WARSCHAU, 24 jan 2026, 14:24 (CET)
- ESET koppelt de cyberaanvallen op het Poolse elektriciteitsnet eind december aan de door Rusland gesteunde Sandworm-groep, hoewel er geen verstoringen plaatsvonden
- Volgens de Poolse regering werden twee warmtekrachtcentrales en systemen voor het beheer van hernieuwbare energie getroffen
- Ambtenaren zeggen dat strengere cyberbeveiligingsregels worden opgesteld na de poging tot aanval
Cyberbeveiligingsbedrijf ESET heeft hackers die gelinkt zijn aan de Russische militaire inlichtingendienst aangewezen als de waarschijnlijke bron van de cyberaanvallen op het Poolse elektriciteitsnet eind december. De indringers probeerden een data-wissende malware genaamd DynoWiper te ontketenen, hoewel hun poging lijkt te zijn mislukt.

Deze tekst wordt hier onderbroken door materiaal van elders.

(** The passes of the loop of Write after the first: each one starts
    with a full input buffer, swaps it out and takes the next piece. *)
Lemma Write_loop_spec fuel : forall w b n start stop,
  ready0 w ->
  0 < start -> start <= len b ->
  stop = MinInt (start + bufferLimit) (len b) ->
  0 < len (inputBuffer w) <= bufferLimit ->
  (start < len b -> len (inputBuffer w) = bufferLimit) ->
  len b - start < Z.of_nat fuel ->
  exists w' n' cs,
    Write_loop fuel w b n start stop = Returns (w', n', None)
    /\ ready0 w'
    /\ emitted w' = emitted w ++ chunks (name w) (chunkCount w) cs
    /\ Forall (fun c => len c = bufferLimit) cs
    /\ List.concat cs ++ inputBuffer w' = inputBuffer w ++ skipn (Z.to_nat start) b
    /\ 0 < len (inputBuffer w') <= bufferLimit
    /\ name w' = name w
    /\ chunkCount w' = advance (List.length cs) (chunkCount w).
Proof.
  induction fuel as [|fuel IH]; intros w b n start stop Hr Hs0 Hs1 Hstop Hlen Hfull Hfuel.
  - lia.
  - simpl. destruct (start <? len b) eqn:Hlt.
    + apply Z.ltb_lt in Hlt. rewrite gtb_true by assumption.
      destruct (swapInOut_spec w Hr) as (Hs & Hr1 & Hem & Hi & Hn & Hc).
      destruct (swapInOut w) as [w1 e1]. simpl in Hs, Hr1, Hem, Hi, Hn, Hc. subst e1.
      rewrite MinInt_min in Hstop.
      pose proof threshold_value as [HT HL].
      assert (Hb1 : start <= stop) by lia.
      assert (Hb2 : stop <= len b) by lia.
      rewrite (slice_ok b start stop) by lia. cbn [Go.bind].
      set (piece := firstn (Z.to_nat (stop - start)) (skipn (Z.to_nat start) b)).
      assert (Hpl : len piece = stop - start) by (apply len_slice; lia).
      set (w2 := set_inputBuffer w1 (inputBuffer w1 ++ piece)).
      assert (Hib2 : inputBuffer w2 = piece)
        by (unfold w2; destruct w1; simpl in *; subst; reflexivity).
      assert (Hn2 : name w2 = name w) by (unfold w2; destruct w1; simpl in *; auto).
      assert (Hc2 : chunkCount w2 = uint64_wrap (chunkCount w + 1))
        by (unfold w2; destruct w1; simpl in *; auto).
      destruct (IH w2 b (len piece) stop (MinInt (stop + bufferLimit) (len b)))
        as (w' & n' & cs & Hrun & Hr' & Hem' & Hcs & Hcat & Hlen' & Hn' & Hc').
      * apply set_inputBuffer_ready0; assumption.
      * lia.
      * lia.
      * reflexivity.
      * rewrite Hib2. lia.
      * rewrite Hib2. lia.
      * lia.
      * exists w', n', (inputBuffer w :: cs).
        split; [exact Hrun|]. split; [exact Hr'|].
        split.
        { rewrite Hem', Hn2, Hc2. unfold w2.
          rewrite set_inputBuffer_emitted, Hem.
          rewrite <- app_assoc. reflexivity. }
        split; [constructor; [apply Hfull; assumption | exact Hcs]|].
        split.
        { simpl. rewrite <- app_assoc, Hcat, Hib2. f_equal.
          symmetry. apply skipn_slice; lia. }
        split; [exact Hlen'|]. split; [congruence|].
        simpl. rewrite Hc', Hc2. reflexivity.
    + apply Z.ltb_ge in Hlt. assert (start = len b) by lia. subst start.
      exists w, n, []. simpl.
      split; [reflexivity|]. split; [exact Hr|].
      split; [rewrite app_nil_r; reflexivity|]. split; [constructor|].
      split.
      { unfold len. rewrite Nat2Z.id, skipn_all, app_nil_r. reflexivity. }
      repeat split; try tauto.
Qed.

Lemma Write_loop_S fuel w b n start stop :
  Write_loop (S fuel) w b n start stop
  = if start <? len b then
      let '(w, err) := if start >? 0 then swapInOut w else (w, None) in
      match err with
      | Some e => Returns (w, n, Some e)
      | None =>
          Go.bind (slice b start stop) (fun piece =>
            let w := set_inputBuffer w (inputBuffer w ++ piece) in
            Write_loop fuel w b (len piece) stop
              (MinInt (stop + bufferLimit) (len b)))
      end
    else Returns (w, n, None).
Proof. reflexivity. Qed.

(** The bound on the loop of Write is never reached, whatever the state
    of the writer: a pass that takes no byte is followed by passes that
    each take at least one. *)
Lemma Write_loop_fuel fuel : forall w b n start stop,
  0 <= start ->
  (if len b <=? start then 1
   else len b - start + 1 + (if stop <=? start then 1 else 0)) <= Z.of_nat fuel ->
  Write_loop fuel w b n start stop <> OutOfFuel.
Proof.
  pose proof threshold_value as [HT HL].
  induction fuel as [|fuel IH]; intros w b n start stop Hs Hfuel.
  - destruct (len b <=? start) eqn:E; [lia | apply Z.leb_gt in E].
    destruct (stop <=? start); lia.
  - rewrite Write_loop_S.
    destruct (start <? len b) eqn:Hlt; [|discriminate].
    apply Z.ltb_lt in Hlt.
    destruct (len b <=? start) eqn:Hle; [apply Z.leb_le in Hle; lia|].
    destruct (if start >? 0 then swapInOut w else (w, None)) as [w1 [e|]];
      [discriminate|].
    unfold slice.
    destruct ((0 <=? start) && (start <=? stop) && (stop <=? len b)) eqn:Hb;
      [|discriminate].
    apply andb_true_iff in Hb as [Hb Hb3]. apply andb_true_iff in Hb as [_ Hb2].
    apply Z.leb_le in Hb2, Hb3.
    cbn [Go.bind]. apply IH; [lia|].
    rewrite MinInt_min.
    assert (Hneed : len b - start + 1 <= Z.of_nat (S fuel)
                    /\ (stop = start -> len b - start + 2 <= Z.of_nat (S fuel))).
    { destruct (stop <=? start) eqn:Hss;
        [apply Z.leb_le in Hss | apply Z.leb_gt in Hss]; lia. }
    clear Hfuel.
    destruct (len b <=? stop) eqn:Hle2; [lia|]. apply Z.leb_gt in Hle2.
    destruct (Z.min (stop + bufferLimit) (len b) <=? stop) eqn:Hmin;
      [apply Z.leb_le in Hmin; lia|].
    destruct (Z.eq_dec stop start); lia.
Qed.

Lemma Write_never_out_of_fuel w b : Write w b <> OutOfFuel.
Proof.
  unfold Write. destruct (negb (open w)); [discriminate|].
  pose proof (Write_loop_fuel (S (S (List.length b))) w b 0 0
                (MinInt (len b) (bufferLimit - len (inputBuffer w)))
                (Z.le_refl 0)) as H.
  destruct (Write_loop _ w b 0 0 _) as [[[w1 n1] e1]| |].
  - cbn [Go.bind]. destruct e1; [discriminate|].
    destruct (_ >? _); [|discriminate].
    destruct (swapInOut w1) as [w2 [e|]]; discriminate.
  - discriminate.
  - exfalso. apply H; [|reflexivity].
    destruct (len b <=? 0) eqn:E; [lia | apply Z.leb_gt in E].
    destruct (_ <=? 0); unfold len in *; lia.
Qed.

Lemma set_inputBuffer_same w : set_inputBuffer w (inputBuffer w) = w.
Proof. destruct w; reflexivity. Qed.

(** A Write that fits below the limit is one append, and one swap when
    the buffer ends above the threshold. *)
Lemma Write_small w b :
  ready w -> len (inputBuffer w) + len b <= bufferLimit ->
  Write w b
  = Returns (let w1 := set_inputBuffer w (inputBuffer w ++ b) in
             if len (inputBuffer w ++ b) >? bufferThreshold
             then fst (swapInOut w1) else w1,
             len b, None).
Proof.
  intros [Hr Hib] Hfit. unfold Write.
  assert (Ho : open w = true) by apply Hr. rewrite Ho. simpl negb. cbv iota.
  pose proof threshold_value as [HT HL].
  pose proof (len_nonneg b) as Hb0. pose proof (len_nonneg (inputBuffer w)) as Hi0.
  rewrite Write_loop_S.
  destruct (0 <? len b) eqn:Hlt.
  - apply Z.ltb_lt in Hlt. change (0 >? 0) with false. cbv iota beta.
    rewrite MinInt_min. rewrite Z.min_l by lia.
    rewrite slice_ok by lia. cbn [Go.bind].
    replace (firstn (Z.to_nat (len b - 0)) (skipn (Z.to_nat 0) b)) with b.
    2:{ simpl skipn. unfold len. rewrite Z.sub_0_r, Nat2Z.id, firstn_all. reflexivity. }
    rewrite Write_loop_S. rewrite Z.ltb_irrefl. cbn [Go.bind].
    assert (Hib1 : inputBuffer (set_inputBuffer w (inputBuffer w ++ b))
                   = inputBuffer w ++ b) by (destruct w; reflexivity).
    rewrite Hib1.
    destruct (len (inputBuffer w ++ b) >? bufferThreshold) eqn:Hgt; [|reflexivity].
    assert (Hr1 : ready0 (set_inputBuffer w (inputBuffer w ++ b)))
      by (apply set_inputBuffer_ready0; exact Hr).
    destruct (swapInOut_spec _ Hr1) as (Hs & _).
    destruct (swapInOut _) as [w2 e2]. simpl in Hs. subst e2. reflexivity.
  - apply Z.ltb_ge in Hlt. assert (Hb : b = []) by (apply len_nil_iff; lia).
    subst b. cbn [Go.bind]. rewrite app_nil_r, set_inputBuffer_same.
    rewrite gtb_false by lia. reflexivity.
Qed.

(** Every Write returns, takes all the bytes, and leaves the writer
    ready; the chunks it emits are above the threshold and within the
    limit, and no byte is lost or reordered. *)
Lemma Write_spec w b :
  ready w ->
  exists w' cs,
    Write w b = Returns (w', len b, None)
    /\ ready w'
    /\ emitted w' = emitted w ++ chunks (name w) (chunkCount w) cs
    /\ Forall (fun c => bufferThreshold < len c <= bufferLimit) cs
    /\ List.concat cs ++ inputBuffer w' = inputBuffer w ++ b
    /\ name w' = name w
    /\ chunkCount w' = advance (List.length cs) (chunkCount w).
Proof.
  intros [Hr Hib].
  pose proof threshold_value as [HT HL].
  pose proof (len_nonneg b) as Hb0. pose proof (len_nonneg (inputBuffer w)) as Hi0.
  (* the loop *)
  assert (Hloop : exists w1 n1 cs1,
    Write_loop (S (S (List.length b))) w b 0 0
      (MinInt (len b) (bufferLimit - len (inputBuffer w)))
    = Returns (w1, n1, None)
    /\ ready0 w1
    /\ emitted w1 = emitted w ++ chunks (name w) (chunkCount w) cs1
    /\ Forall (fun c => len c = bufferLimit) cs1
    /\ List.concat cs1 ++ inputBuffer w1 = inputBuffer w ++ b
    /\ len (inputBuffer w1) <= bufferLimit
    /\ name w1 = name w
    /\ chunkCount w1 = advance (List.length cs1) (chunkCount w)).
  { rewrite Write_loop_S. destruct (0 <? len b) eqn:Hlt.
    - apply Z.ltb_lt in Hlt. change (0 >? 0) with false. cbv iota beta.
      rewrite MinInt_min.
      set (stop := Z.min (len b) (bufferLimit - len (inputBuffer w))).
      assert (Hstop : 0 < stop <= len b) by (unfold stop; lia).
      rewrite slice_ok by lia. cbn [Go.bind].
      set (piece := firstn (Z.to_nat (stop - 0)) (skipn (Z.to_nat 0) b)).
      assert (Hpl : len piece = stop)
        by (unfold piece; rewrite len_slice; lia).
      set (w0 := set_inputBuffer w (inputBuffer w ++ piece)).
      assert (Hib0 : inputBuffer w0 = inputBuffer w ++ piece)
        by (destruct w; reflexivity).
      assert (Hn0 : name w0 = name w) by (destruct w; reflexivity).
      assert (Hc0 : chunkCount w0 = chunkCount w) by (destruct w; reflexivity).
      destruct (Write_loop_spec (S (List.length b)) w0 b (len piece) stop
                  (MinInt (stop + bufferLimit) (len b)))
        as (w1 & n1 & cs1 & Hrun & Hr1 & Hem1 & Hcs1 & Hcat1 & Hlen1 & Hn1 & Hc1).
      + apply set_inputBuffer_ready0; exact Hr.
      + lia.
      + lia.
      + reflexivity.
      + rewrite Hib0, len_app, Hpl. unfold stop. lia.
      + rewrite Hib0, len_app, Hpl. unfold stop. lia.
      + unfold len. lia.
      + exists w1, n1, cs1. split; [exact Hrun|]. split; [exact Hr1|].
        split.
        { rewrite Hem1, Hn0, Hc0. unfold w0. rewrite set_inputBuffer_emitted.
          reflexivity. }
        split; [exact Hcs1|]. split.
        { rewrite Hcat1, Hib0, <- app_assoc. f_equal.
          unfold piece. rewrite <- (skipn_slice b 0 stop) by lia. reflexivity. }
        split; [lia|]. split; congruence.
    - apply Z.ltb_ge in Hlt. assert (Hb : b = []) by (apply len_nil_iff; lia).
      subst b. exists w, 0, []. simpl.
      repeat split; try apply Hr; auto; try lia;
        rewrite app_nil_r; reflexivity.
  }
  destruct Hloop as (w1 & n1 & cs1 & Hrun & Hr1 & Hem1 & Hcs1 & Hcat1 & Hlen1 & Hn1 & Hc1).
  unfold Write.
  assert (Ho : open w = true) by apply Hr. rewrite Ho. simpl negb. cbv iota.
  rewrite Hrun. cbn [Go.bind].
  assert (Hcs1' : Forall (fun c => bufferThreshold < len c <= bufferLimit) cs1).
  { eapply Forall_impl; [|exact Hcs1]. simpl. intros c Hc. lia. }
  destruct (len (inputBuffer w1) >? bufferThreshold) eqn:Hgt.
  - rewrite Z.gtb_ltb in Hgt. apply Z.ltb_lt in Hgt.
    destruct (swapInOut_spec w1 Hr1) as (Hs & Hr2 & Hem2 & Hi2 & Hn2 & Hc2).
    destruct (swapInOut w1) as [w2 e2]. simpl in Hs, Hr2, Hem2, Hi2, Hn2, Hc2.
    subst e2. exists w2, (cs1 ++ [inputBuffer w1]).
    split; [reflexivity|].
    split; [split; [exact Hr2 | rewrite Hi2; unfold len; simpl; lia]|].
    split.
    { rewrite Hem2, Hem1, chunks_app, <- app_assoc, Hn1, Hc1. reflexivity. }
    split; [apply Forall_app; split; [exact Hcs1' | constructor; [lia | constructor]]|].
    split.
    { rewrite Hi2, app_nil_r, concat_app. simpl. rewrite app_nil_r. exact Hcat1. }
    split; [congruence|].
    rewrite Hc2, Hc1, length_app, advance_app. reflexivity.
  - rewrite Z.gtb_ltb in Hgt. apply Z.ltb_ge in Hgt.
    exists w1, cs1. repeat split; auto; apply Hr1.
Qed.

De Russische ambassade in Washington heeft niet gereageerd op verzoeken om commentaar. (Reuters)
De ontdekking werpt een scherper licht op een incident dat Poolse functionarissen nu zien als een ernstige bedreiging voor de energiezekerheid van het land. De focus is verschoven van datadiefstal naar mogelijke verstoring. Deze ontwikkeling komt op het moment dat Warschau pleit voor strengere cyberregels voor kritieke infrastructuur.
TechCrunch bestempelde DynoWiper als “wiper”-malware die is ontworpen om data te verwijderen en computers uit te schakelen. (TechCrunch)
De Poolse premier zei dat de aanvallen op 29-30 december twee warmtekrachtcentrales troffen—deze installaties produceren zowel elektriciteit als warmte—en ook een systeem dat stroom uit hernieuwbare bronnen zoals windturbines en zonneparken beheert. Donald Tusk verklaarde dat “alles erop wijst” dat de operatie werd uitgevoerd door groepen “direct gelinkt aan de Russische diensten.” (Gov)
Tusk zei dat de Poolse verdediging solide bleef en benadrukte dat “op geen enkel moment kritieke infrastructuur werd bedreigd.” Hij bevestigde dat hij ministers en speciale diensten opdracht gaf op volle kracht te werken en wees op komende stappen, waaronder een wetsontwerp voor een nationaal cyberbeveiligingssysteem.
ESET koppelde de aanval met “middelmatige zekerheid” aan Sandworm, op basis van hun analyse van zowel de malware als de methoden van de aanvallers. Het bedrijf merkte ook op: “We zijn niet op de hoogte van enige geslaagde verstoring als gevolg van deze aanval.” DynoWiper is een wiper—een soort malware die data verwijdert of overschrijft om machines onbruikbaar te maken. (We Live Security)
Energie-minister Milosz Motyka vertelde eerder deze maand aan verslaggevers dat de Poolse cyberverdedigingseenheden “de sterkste aanval op de energie-infrastructuur in jaren” detecteerden. De inbreuk trof communicatielijnen tussen installaties voor hernieuwbare energie en stroomdistributie-operators. (Reuters)
Robert Lipovsky, hoofdonderzoeker dreigingsinformatie bij ESET, noemde de operatie “ongekend” voor Polen en wees erop dat eerdere cyberaanvallen niet gericht waren op verstoring. “Het uitvoeren van een verstorende cyberaanval op de Poolse energiesector is een grote zaak,” vertelde hij aan journaliste Kim Zetter. (ZERO DAY)
Sandworm, berucht om zijn destructieve operaties, is door westerse functionarissen en experts in verband gebracht met aanvallen op de Oekraïense energie-infrastructuur, waaronder een door malware veroorzaakte stroomuitval tien jaar geleden. Dat incident eind december in Polen heeft, gezien deze achtergrond, de aandacht getrokken.
De nieuwe Poolse cyberwet richt zich op strengere regels voor risicobeheer en incidentrespons voor IT-netwerken, evenals operationele technologie—de industriële controlesystemen die energiecentrales en netinfrastructuur aansturen.
Cyberattributie levert zelden bewijs op dat geschikt is voor de rechtszaal, en de bevindingen van ESET zijn gebaseerd op code- en tactiekovereenkomsten in plaats van een formele bekentenis. Het onderzoek naar de beoogde schade loopt nog, en Poolse functionarissen hebben niet bekendgemaakt hoe de inbreuk heeft plaatsgevonden—waardoor de kans op een nieuwe aanval met andere technieken open blijft.
Het incident in december veroorzaakte geen stroomuitval—althans, deze keer niet. Toch laat het zien hoe snel data-wis-malware van IT-systemen direct naar het elektriciteitsnet kan overspringen. Energie-operators maken zich nu op voor de aanval waar ze echt bang voor zijn: de volgende.